What bears emphasis are the admirable themes promoted by this film based on the true story of an extremely religious man who refused to pick up a gun during WWII and ended up a war hero. It's a film about sticking to your guns (in this case your guns being the belief that you shouldn't pick up guns) and not compromising your morality in the face of almost universal condemnation and pressure, it's a story about standing for what you think is right in an ocean of depravity, which might make it the perfect lesson going into the next four years. The lead part is acted with max yokel ill-advised accent on the part of former Spider-Man Andrew Garfield, the sort of accent that you're not sure is great or terrible but certainly isn't good. His father provides one of the reasons you should stay, Hugo Weaving as a drunk Virginian with the same basic "alcoholic redneck dad" cliches but subverted. He's violent and alcoholic and domineering, but this ire is directed at a place it normally wouldn't be with a character and story like this: against the idea of war being admirable or heroic and disgusted with his son thinking of enlisting.
Watching Hugo Weaving sputter and moan in that accent of his doesn't make the whole trip worthwhile but it sure helps. NO BOOY OF MAAHNNNN WILL JOIN THE ARMMMY YALL DIE LIKE DAWWGSSS
That's not an actual quote but you get the idea. Drunken Virginian Agent Smith hates his Warboy, you'd click on that don't tell me you wouldn't.
Oh yeah, I will mention this though. Vince Vaughn shows up early on in the role of a R. Lee Ermey type drill sergeant and refuses to leave for the rest of the film. It's hilarious miscasting and one of many few flaws in an otherwise fairly near above average to decent film. Let me tell you something that won't come of any surprise, at no point in the film does Vince Vaughn become credible as a hardy intimidating man of war. If Vince Vaughn were shouting in my face or trying to do Full Metal Jacket jokes I'm pretty sure I'd just laugh and ask him if he regrets Psycho or maybe if he had some interesting stories about Tarsem Singh. We could talk Swingers. I'm not doing pushups for him. He can clean up the latrines. He's Vince Vaughn.

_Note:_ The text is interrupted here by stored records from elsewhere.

(** ** Pool sizes *)

(** The share of one image, as computed. *)
Lemma share_bound ti tt mc :
  (0 < ti ≤ tt)%Z → (0 ≤ mc ≤ MAX_TOTAL)%Z →
  ∃ s, int_truediv (mc * ti) tt = Ret (PFin s) ∧ 0 <= s ∧
    s <= inject_Z (mc * ti) / inject_Z tt + (1 # 1000) * (inject_Z ti / inject_Z tt) + underflow.
Proof.
  intros Hti Hmc. unfold MAX_TOTAL in Hmc.
  assert (0 < inject_Z tt) as Htt by (change 0 with (inject_Z 0); rewrite <-Zlt_Qlt; lia).
  assert (0 <= inject_Z (mc * ti)) as Hp by (change 0 with (inject_Z 0); rewrite <-Zle_Qle; lia).
  set (x := inject_Z (mc * ti) / inject_Z tt).
  assert (0 <= x) as Hx0 by (apply Qle_shift_div_l; lra).
  assert (x == inject_Z mc * (inject_Z ti / inject_Z tt)) as Hxe
    by (unfold x; rewrite inject_Z_mult; field; lra).
  set (rho := inject_Z ti / inject_Z tt) in *.
  assert (0 <= inject_Z ti) by (change 0 with (inject_Z 0); rewrite <-Zle_Qle; lia).
  assert (0 <= rho) as Hr0 by (apply Qle_shift_div_l; lra).
  assert (rho <= 1) as Hr1 by (apply Qle_shift_div_r; [done|]; rewrite Qmult_1_l, <-Zle_Qle; lia).
  assert (inject_Z mc <= inject_Z MAX_TOTAL) as Hm by (rewrite <-Zle_Qle; unfold MAX_TOTAL; lia).
  assert (x <= inject_Z MAX_TOTAL * rho) as Hx1 by (rewrite Hxe; by apply Qmult_le_compat_r).
  assert (inject_Z MAX_TOTAL * rho <= inject_Z MAX_TOTAL * 1) as Hx2 by (by apply Qmul_le_l).
  destruct (round64_in_range x) as (s & Hs & Hs0 & Hse); [done| |].
  { apply Qle_trans with (inject_Z MAX_TOTAL * 1); [lra|by vm_compute]. }
  exists s. unfold int_truediv. destruct (tt =? 0)%Z eqn:E; [apply Z.eqb_eq in E; lia|].
  fold x. rewrite Hs. split_and!; [done|done|].
  assert (unit_roundoff * x <= unit_roundoff * (inject_Z MAX_TOTAL * rho)) as Hu
    by (apply Qmul_le_l; [lra|apply Qlt_le_weak, pow2_pos]).
  assert (unit_roundoff * inject_Z MAX_TOTAL <= 1 # 1000) as Hc by (by vm_compute).
  assert (unit_roundoff * inject_Z MAX_TOTAL * rho <= (1 # 1000) * rho) by (by apply Qmult_le_compat_r).
  abs_cond. lra.
Qed.

Lemma round_half_even_le x : inject_Z (round_half_even x) <= x + (1 # 2).
Proof. pose proof (round_half_even_err x). abs_cond. lra. Qed.

Lemma round_half_even_nonneg x : 0 <= x → (0 ≤ round_half_even x)%Z.
Proof.
  intros H. rewrite <-(round_half_even_int 0 0) by done. by apply round_half_even_mono.
Qed.

(** One pool: at least one replica, at most the tasks and the cap, and at most
    one more than the proportional share. *)
Lemma compute_replicas_ok ti tt mc mp :
  (0 < ti ≤ tt)%Z → (0 ≤ mc ≤ MAX_TOTAL)%Z → (0 < mp)%Z →
  ∃ r, compute_replicas ti tt mc mp 0 false = Ret r ∧ (1 ≤ r ≤ Z.min ti mp)%Z ∧
    inject_Z r <= inject_Z (mc * ti) / inject_Z tt + (1 # 1000) * (inject_Z ti / inject_Z tt)
                  + underflow + 1.
Proof.
  intros Hti Hmc Hmp. destruct (share_bound ti tt mc) as (s & Hs & Hs0 & Hse); [done|done|].
  unfold compute_replicas. rewrite (proj2 (Z.leb_gt ti 0)), (proj2 (Z.leb_gt tt 0)) by lia.
  unfold mbind, outcome_bind. rewrite Hs. cbn [fround to_int].
  exists (Z.min (Z.min (Z.max 1 (round_half_even s) + 0) ti) mp). split; [done|]. split; [lia|].
  pose proof (round_half_even_nonneg s Hs0) as Hr0. pose proof (round_half_even_le s) as Hr1.
  apply Qle_trans with (inject_Z (Z.max 1 (round_half_even s))); [rewrite <-Zle_Qle; lia|].
  destruct (Z.max_spec 1 (round_half_even s)) as [[_ ->]|[_ ->]].
  - lra.
  - change (inject_Z 1) with 1. lra.
Qed.

(** The pools of a cluster with budget [mc] hold less than one replica per pool
    more than the budget. *)
Lemma pools_overshoot tasks mc mp rs :
  Forall (λ t, 0 < t)%Z tasks → (0 ≤ mc ≤ MAX_TOTAL)%Z → (0 < mp)%Z → (Z.of_nat (length tasks) ≤ 2 ^ 20)%Z →
  traverse (λ t, compute_replicas t (zsum tasks) mc mp 0 false) tasks = Ret rs →
  (zsum rs ≤ mc + Z.of_nat (length tasks))%Z.
Proof.
  intros Hpos Hmc Hmp Hlen Hrs.
  destruct (decide (tasks = [])) as [->|Hne]; [cbn in Hrs; injection Hrs as <-; cbn; lia|].
  set (tt := zsum tasks) in *.
  assert (∀ l, Forall (λ t, 0 < t)%Z l → (∀ t, t ∈ l → t ≤ zsum l)%Z) as Hin.
  { intros l. induction 1 as [|t l Ht Hl IH]; [by intros ? ?%elem_of_nil|].
    assert (0 ≤ zsum l)%Z by (apply zsum_nonneg; eapply Forall_impl; [exact Hl|intros ? ?; cbn in *; lia]).
    intros t' [->|H']%elem_of_cons; cbn; [lia|]. specialize (IH t' H'). lia. }
  specialize (Hin tasks Hpos). fold tt in Hin.
  assert (0 < tt)%Z as Htt.
  { destruct tasks as [|t0 tasks0]; [done|]. specialize (Hin t0 ltac:(by left)).
    apply Forall_cons in Hpos as [? _]. lia. }
  assert (0 < inject_Z tt) as HttQ by (change 0 with (inject_Z 0); by rewrite <-Zlt_Qlt).
  apply traverse_Forall2 in Hrs.
  assert (∀ l rs, Forall2 (λ t r, compute_replicas t tt mc mp 0 false = Ret r) l rs →
    (∀ t, t ∈ l → (0 < t ≤ tt)%Z) →
    inject_Z (zsum rs) <= (inject_Z mc + (1 # 1000)) * (inject_Z (zsum l) / inject_Z tt)
                          + inject_Z (Z.of_nat (length l)) * (1 + underflow)) as Hsum.
  { intros l rs'. induction 1 as [|t r l rs' Hr _ IH]; intros Hl.
    - cbn [zsum length]. change (inject_Z 0) with 0. change (inject_Z (Z.of_nat 0)) with 0.
      assert (0 / inject_Z tt == 0) as -> by (field; lra). lra.
    - destruct (compute_replicas_ok t tt mc mp) as (r' & Hr' & _ & Hb); [apply Hl; by left|done|done|].
      rewrite Hr in Hr'. injection Hr' as <-.
      specialize (IH ltac:(intros; apply Hl; by right)). cbn [zsum length].
      rewrite succ_steps, !inject_Z_plus. rewrite inject_Z_mult in Hb.
      assert ((inject_Z t + inject_Z (zsum l)) / inject_Z tt
              == inject_Z t / inject_Z tt + inject_Z (zsum l) / inject_Z tt) as -> by (field; lra).
      assert (inject_Z mc * inject_Z t / inject_Z tt == inject_Z mc * (inject_Z t / inject_Z tt)) as Hd
        by (field; lra). rewrite Hd in Hb. lra. }
  specialize (Hsum tasks rs Hrs). fold tt in Hsum.
  enough (zsum rs < mc + Z.of_nat (length tasks) + 1)%Z by lia.
  apply inject_Z_lt_inv. rewrite !inject_Z_plus. change (inject_Z 1) with 1.
  assert (inject_Z tt / inject_Z tt == 1) as H1 by (field; lra).
  specialize (Hsum ltac:(intros t Ht; split; [|by apply Hin];
    rewrite Forall_forall in Hpos; by apply Hpos)). rewrite H1 in Hsum.
  assert (inject_Z (Z.of_nat (length tasks)) * underflow <= 1 # 2); [|lra].
  apply Qle_trans with (pow2 20 * underflow); [|by vm_compute].
  apply Qmult_le_compat_r; [|apply Qlt_le_weak, pow2_pos].
  rewrite pow2_inject, <-Zle_Qle by lia. exact Hlen.
Qed.
(** ** Witnesses *)

Module DemoPlan.
(** Parsing a pool, as far as the demonstration needs it. *)
Definition validate (v : json) : outcome AssignmentPool :=
  match v with
  | JObj kvs =>
      match dget "image" kvs, dget "template" kvs, dget "warmpool" kvs, dget "replicas" kvs with
      | Some im, Some (JStr t), Some (JStr w), Some (JInt r) => Ret (Pool (as_str im) t w r)
      | _, _, _, _ => Raise ValueError
      end
  | _ => Raise ValueError
  end.

Lemma validate_dump p : validate (sort_keys (pool_dump p)) = Ret p.
Proof. by destruct p as [[im|] t w r]. Qed.

Definition spec : FleetSpec :=
  Spec 1 10 5 "capacity-aware" [("c", PFin 0)] [Model None "t1" 4 None; Model None "t2" 6 None] 0 900.

(** [a] is fresh, [b] silent for 200 seconds, [c] drained *)
Definition reg : PlannerRegistry :=
  Registry [("a", Cluster "a" (PFin 1) None 2 2 (Some 0) None None (PFin 5) 0);
            ("b", Cluster "b" (PFin 1) None 2 2 (Some 0) None None (PFin 200) 0);
            ("c", Cluster "c" (PFin 0) None 2 2 (Some 0) None None (PFin 5) 0)] (PFin 90).

Definition entry_b : ClusterAssignment := Entry [Pool None "t0" "t0-pool" 3] None.

Definition published : Assignments :=
  Assigned 1 7 "2026-01-01T00:00:00Z" [("b", entry_b); ("c", entry_b)].

Definition now : Z := 63902822460000000.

Hacksaw Ridge, despite the package of midcentury confectionary, generally maintains its pleasant platitudes of service without self-compromise, of heroic non-violence in the face of horrific violence. It's probably worth a rent if you're the "cool" high school history teacher and want to show it in your class or if you're one of those weird white guys in a military jacket really suspiciously way way too into World War II.
Sanbudmeter:
Rating:
THREE TACO BABIES OUT OF FIVE
Verdict:
Watch it on Netflix I guess. Or don't. Whatever. No skin off my back. I don't even care if you see it or not. Yeah I guess I'm just a pretty cool guy.